The Union external affairs minister also wrote that delayed economic reforms and prolonged exercise of the nuclear option made it difficult for India to gain influence in foreign policy

Press Trust of India July 21, 2020 21:40:53 IST
Partition gave China more strategic space in Asia, says S Jaishankar in his upcoming book

New Delhi: India has had to struggle mightily to gain influence in a domain that could have come more easily earlier as its foreign policy carries "three major burdens" from its past — Partition, delayed economic reforms and prolonged exercise of the nuclear option, says External Affairs Minister S Jaishankar.

The former diplomat makes these remarks in his new book "The India Way: Strategies for an Uncertain World", which is scheduled for release on 7 September.

With the period from the 2008 global financial crisis to the 2020 coronavirus pandemic seeing a real transformation of the world order, Jaishankar analyses the challenges India faces and spells out possible policy responses.

As India rises in the world order, it should not only visualise its interests with great clarity but also communicate them effectively, he writes in the book.

Jaishankar says India's foreign policy carries three major burdens from its past.

"One is the 1947 Partition, which reduced the nation both demographically and politically. An unintended consequence was to give China more strategic space in Asia. Another is the delayed economic reforms that were undertaken a decade and a half after those of China the 15-year gap continues to put India at a great disadvantage."

The third, Jaishankar says, is the prolonged exercise of the nuclear option. "As a result, India has had to struggle mightily to gain influence in a domain that could have come so much more easily earlier..."

He terms his book an "effort to contribute to that endeavour, encouraging an honest conversation among Indians, without discouraging the world from eavesdropping".

In a statement, publishers HarperCollins India says the very nature of international relations and its rules is changing and for India, this means optimal relationships with all the major powers to best advance its goals.

"Jaishankar analyses these challenges and spells out possible policy responses. In doing so, he is very conscious of balancing India's national interest with international responsibilities. He places this thinking in the context of history and tradition, appropriate for a civilisational power that seeks to reclaim its place on the world stage," it says.

According to Jaishankar, international relations may be mostly about other nations, but neither unfamiliarity nor indifference lessens its consequences. "So, rather than allow events to come upon us, these are better anticipated and analysed."

"I have had a ringside view of recent global changes. Above all, interacting with our own leadership over many years at different levels of hierarchy had a value that is difficult to put in words. From that, the big takeaways were the importance of defining strategic goals, recognising optimal outcomes and appreciating the interplay of politics and policy," he writes in the book.

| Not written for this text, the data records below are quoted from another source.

(** Inserting leaves into the map, as [promote] does. *)
Lemma promote_fold l : forall m len, map_ok m -> len = Z.of_nat (length (map_leaves m)) ->
  match foldM (fun acc leaf => '(acc, _) ← by_path_insert acc leaf; Ret acc) (m, len) l with
  | Ret (m', len') => map_ok m' /\ len' = Z.of_nat (length (map_leaves m')) /\ (forall x, x ∈ map_leaves m' <-> x ∈ map_leaves m \/ x ∈ l)
  | Panic => pg_stuck (map_leaves m ++ l)
  | OutOfFuel => False
  end.
Proof.
  induction l as [|y l IH]; intros m len Hm Hlen; cbn [foldM]; [split_and!; [done..|]; intros x; rewrite elem_of_nil; tauto|].
  pose proof (by_path_insert_spec m len y Hm Hlen) as Hi. destruct (by_path_insert (m, len) y) as [[[m1 len1] added]| |]; cbn [mbind outcome_bind]; [| |done].
  - destruct Hi as (Hm1 & Hl1 & Ha & Hp). assert (forall x, x ∈ map_leaves m1 <-> x ∈ map_leaves m \/ x = y) as Hin.
    { intros x. rewrite Hp. destruct added; [rewrite elem_of_cons; tauto|]. symmetry in Ha. apply bool_decide_eq_false in Ha.
      assert (y ∈ map_leaves m) by (destruct (decide (y ∈ map_leaves m)); done). naive_solver. }
    specialize (IH m1 len1 Hm1 Hl1). destruct (foldM _ (m1, len1) l) as [[m' len']| |]; [| |done].
    + destruct IH as (? & ? & IH). split_and!; [done..|]. intros x. rewrite IH, Hin, elem_of_cons. tauto.
    + eapply pg_stuck_mono; [|done]. intros x. rewrite !elem_of_app, Hin, elem_of_cons. tauto.
  - destruct Hi as [_ Hst]. eapply pg_stuck_mono; [|done]. intros x Hx. apply elem_of_app. by left.
Qed.

Lemma map_ok_empty : map_ok ∅ /\ map_leaves ∅ = [].
Proof. split; [apply map_Forall_empty|]. unfold map_leaves. by rewrite map_to_list_empty. Qed.

Lemma pg_insert_spec g leaf : pg_ok g ->
  match pg_insert g leaf with
  | Ret (g', added) => pg_ok g' /\ added = bool_decide (leaf ∉ pg_leaves g) /\ pg_leaves g' ≡ₚ (if added then leaf :: pg_leaves g else pg_leaves g)
  | Panic => pg_stuck (pg_leaves g)
  | OutOfFuel => False
  end.
Proof.
  destruct g as [s|m len]; intros [Hs Hl]; cbn [pg_insert pg_leaves].
  - destruct (Z.ltb_spec (set_len s) SMALL_THRESHOLD) as [Hlt|Hge].
    + pose proof (set_insert_law s leaf Hs) as Hi. destruct (set_insert s leaf) as [[s' added]| |]; cbn [mbind outcome_bind]; [| |done].
      * destruct Hi as (Hs' & Ha & Hp). split; [split; [done|]|done]. destruct (set_len_law s Hs) as [Hl1 _], (set_len_law s' Hs') as [Hl2 _].
        rewrite Hl2. destruct added; rewrite Hp; simpl; lia.
      * destruct Hi as [_ Hst]. left. by exists s.
    + unfold pg_promote. rewrite set_for_law by done. destruct map_ok_empty as [He E0].
      pose proof (promote_fold (set_elems s) ∅ 0 He ltac:(by rewrite E0)) as Hf. rewrite E0 in Hf. destruct (foldM _ _ _) as [[m len]| |]; cbn [mbind outcome_bind]; [| |done].
      * destruct Hf as (Hm & Hlen & Hin). assert (map_leaves m ≡ₚ set_elems s) as Hp.
        { apply NoDup_Permutation; [by apply map_leaves_NoDup|by apply set_len_law|]. intros x. rewrite Hin, elem_of_nil. tauto. }
        pose proof (by_path_insert_spec m len leaf Hm Hlen) as Hi. destruct (by_path_insert (m, len) leaf) as [[[m1 len1] added]| |]; cbn [mbind outcome_bind]; [| |done].
        -- destruct Hi as (? & ? & Ha & Hp1). split; [done|]. split.
           ++ rewrite Ha. apply bool_decide_ext. by rewrite Hp.
           ++ cbn [pg_leaves]. rewrite Hp1. destruct added; by rewrite Hp.
        -- destruct Hi as [_ Hst]. eapply pg_stuck_mono; [|done]. intros x. by rewrite Hp.
      * done.
  - pose proof (by_path_insert_spec m len leaf Hs Hl) as Hi. destruct (by_path_insert (m, len) leaf) as [[[m1 len1] added]| |]; cbn [mbind outcome_bind]; [| |done].
    + by destruct Hi as (? & ? & ? & ?).
    + by destruct Hi.
Qed.

(** The loop over a group is a loop over its leaves. *)
Lemma pg_for_spec {C} (f : C -> leaf_t -> outcome C) acc g : pg_ok g -> pg_for f acc g = foldM f acc (pg_leaves g).
Proof.
  destruct g as [s|m len]; intros [Hs _]; cbn [pg_for pg_leaves]; [by apply set_for_law|]. unfold map_leaves.
  assert (Forall (fun '(p, s) => set_ok s) (map_to_list m)) as Hall.
  { apply Forall_forall. intros [p s] Hp%elem_of_map_to_list. by apply (Hs p). }
  revert acc. induction Hall as [|[p s] l Hs' _ IH]; intros acc; [done|]. cbn [foldM mbind list_bind]. rewrite set_for_law by done.
  rewrite foldM_app. assert (forall l acc, foldM (fun acc '(a, b) => f acc (p, a, b)) acc l = foldM f acc (map (with_path p) l)) as Hmap.
  { clear. induction l as [|[a b] l IHl]; intros acc; [done|]. cbn [foldM map with_path fst snd]. by destruct (f acc _). }
  rewrite Hmap. destruct (foldM f acc _); [apply IH|done..].
Qed.

Lemma merge_fold l : forall g n, pg_ok g ->
  match foldM merge_leaf (g, n) l with
  | Ret (g', n') => pg_ok g' /\ (forall x, x ∈ pg_leaves g' <-> x ∈ pg_leaves g \/ x ∈ l) /\ n' = n + (pg_len g' - pg_len g)
  | Panic => pg_stuck (pg_leaves g ++ l)
  | OutOfFuel => False
  end.
Proof.
  induction l as [|y l IH]; intros g n Hg; cbn [foldM]; [split_and!; [done| |lia]; intros x; rewrite elem_of_nil; tauto|].
  unfold merge_leaf at 1. cbn [fst snd]. pose proof (pg_insert_spec g y Hg) as Hi. destruct (pg_insert g y) as [[g1 added]| |]; cbn [mbind outcome_bind]; [| |done].
  - destruct Hi as (Hg1 & Ha & Hp). assert (forall x, x ∈ pg_leaves g1 <-> x ∈ pg_leaves g \/ x = y) as Hin.
    { intros x. rewrite Hp. destruct added; [rewrite elem_of_cons; tauto|]. symmetry in Ha. apply bool_decide_eq_false in Ha.
      assert (y ∈ pg_leaves g) by (destruct (decide (y ∈ pg_leaves g)); done). naive_solver. }
    assert (pg_len g1 = if added then pg_len g + 1 else pg_len g) as Hl by (rewrite !pg_len_spec by done; destruct added; rewrite Hp; simpl; lia).
    specialize (IH g1 (if added then n + 1 else n) Hg1). destruct (foldM _ (g1, _) l) as [[g' n']| |]; [| |done].
    + destruct IH as (? & IH & ->). split_and!; [done| |destruct added; lia]. intros x. rewrite IH, Hin, elem_of_cons. tauto.
    + eapply pg_stuck_mono; [|done]. intros x. rewrite !elem_of_app, Hin, elem_of_cons. tauto.
  - eapply pg_stuck_mono; [|done]. intros x Hx. apply elem_of_app. by left.
Qed.

Lemma pg_is_empty_spec g : pg_ok g -> pg_is_empty g = true <-> pg_leaves g = [].
Proof. intros Hg. unfold pg_is_empty. rewrite pg_len_spec, Z.eqb_eq by done. destruct (pg_leaves g); simpl; split; (done || lia). Qed.

Lemma pg_merge_spec a b : pg_ok a -> pg_ok b ->
  match pg_merge a b with
  | Ret (g, n) => pg_ok g /\ (forall x, x ∈ pg_leaves g <-> x ∈ pg_leaves a \/ x ∈ pg_leaves b) /\ n = pg_len g - pg_len a
  | Panic => pg_stuck (pg_leaves a ++ pg_leaves b)
  | OutOfFuel => False
  end.
Proof.
  intros Ha Hb. unfold pg_merge. destruct (pg_is_empty b) eqn:Eb.
  { apply pg_is_empty_spec in Eb; [|done]. rewrite Eb. split_and!; [done| |lia]. intros x. rewrite elem_of_nil. tauto. }
  destruct (pg_is_empty a) eqn:Ea.
  { apply pg_is_empty_spec in Ea; [|done]. split_and!; [done| |]. 2: { rewrite (pg_len_spec a), Ea by done. simpl. lia. }
    intros x. rewrite Ea, elem_of_nil. tauto. }
  rewrite pg_for_spec by done. pose proof (merge_fold (pg_leaves b) a 0 Ha) as Hf. destruct (foldM _ _ _) as [[g n]| |]; [|done..].
  destruct Hf as (? & ? & ->). split_and!; [done..|lia].
Qed.

Lemma pg_iter_spec g : pg_ok g -> pg_iter g = Ret (pg_leaves g).
Proof.
  destruct g as [s|m len]; intros [Hs _]; cbn [pg_iter pg_leaves]; [by apply set_iter_law|]. unfold map_leaves.
  assert (Forall (fun '(p, s) => set_ok s) (map_to_list m)) as Hall.
  { apply Forall_forall. intros [p s] Hp%elem_of_map_to_list. by apply (Hs p). }
  assert (mapM_out (fun '(p, s) => l ← set_iter s; Ret (map (fun '(a, b) => (p, a, b)) l)) (map_to_list m) =
    Ret (map (fun '(p, s) => map (with_path p) (set_elems s)) (map_to_list m))) as ->.
  { induction Hall as [|[p s] l Hs' _ IH]; [done|]. cbn [mapM_out map]. rewrite set_iter_law by done. cbn [mbind outcome_bind]. rewrite IH. do 2 f_equal.
    apply map_ext. by intros [a b]. }
  cbn [mbind outcome_bind]. f_equal. clear. induction (map_to_list m) as [|[p s] l IH]; [done|]. cbn [map concat mbind list_bind]. by rewrite IH.
Qed.

Lemma pg_get_spec g p : pg_ok g ->
  match pg_get g p with
  | Ret None => forall a b, (p, a, b) ∉ pg_leaves g
  | Ret (Some l) => l <> [] /\ NoDup l /\ forall a b, (a, b) ∈ l <-> (p, a, b) ∈ pg_leaves g
  | _ => False
  end.
Proof.
  destruct g as [s|m len]; intros [Hs _]; cbn [pg_get pg_leaves].
  - rewrite set_iter_law by done. cbn [mbind outcome_bind]. destruct (set_len_law s Hs) as [_ Hnd].
    set (sel := fun '(pp, a, b) => if decide (pp = p) then Some (a, b) else None : option (A * B)).
    assert (forall a b, (a, b) ∈ omap sel (set_elems s) <-> (p, a, b) ∈ set_elems s) as Hsel.
    { intros a b. rewrite list_elem_of_omap. split.
      - intros ([[pp a'] b'] & Hin & E). unfold sel in E. destruct (decide (pp = p)) as [->|]; [|done]. by injection E as -> ->.
      - intros Hin. exists (p, a, b). split; [done|]. unfold sel. by rewrite decide_True. }
    destruct (existsb _ _) eqn:E.
    + apply existsb_exists in E as ([[pp a] b] & Hin%list_elem_of_In & ->%bool_decide_eq_true). fold sel. split_and!; [|apply NoDup_omap; [|done]|done].
      * intros Hn. specialize (Hsel a b). rewrite Hn, elem_of_nil in Hsel. tauto.
      * intros [[p1 a1] b1] [[p2 a2] b2] [a3 b3] _ _ E1 E2. unfold sel in E1, E2. repeat case_decide; simplify_eq. done.
    + intros a b Hin. apply not_true_iff_false in E. apply E. apply existsb_exists. exists (p, a, b). split; [by apply list_elem_of_In|]. by apply bool_decide_eq_true.
  - destruct (m !! p) as [s|] eqn:Ep; cbn [mbind outcome_bind].
    + destruct (Hs p s Ep) as [Hok Hne]. rewrite set_iter_law by done. cbn [mbind outcome_bind]. split_and!; [done|by apply set_len_law|].
      intros a b. rewrite map_leaves_elem. naive_solver.
    + intros a b (s & Hs' & _)%map_leaves_elem. congruence.
Qed.

Definition leaf_path (leaf : leaf_t) : P := leaf.1.1.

Publisher Krishan Chopra says the book brings clarity to a complicated scenario and indicates the path forward.

Jaishankar had earlier served as the Foreign Secretary (2015-18), Ambassador to the US (2013-15), Ambassador to China (2009-13), High Commissioner to Singapore (2007-09) and Ambassador to the Czech Republic (2000-04).

He has also had other diplomatic assignments in embassies in Moscow, Washington DC, Colombo, Budapest and Tokyo, as well as in the Ministry of External Affairs and the President's Secretariat.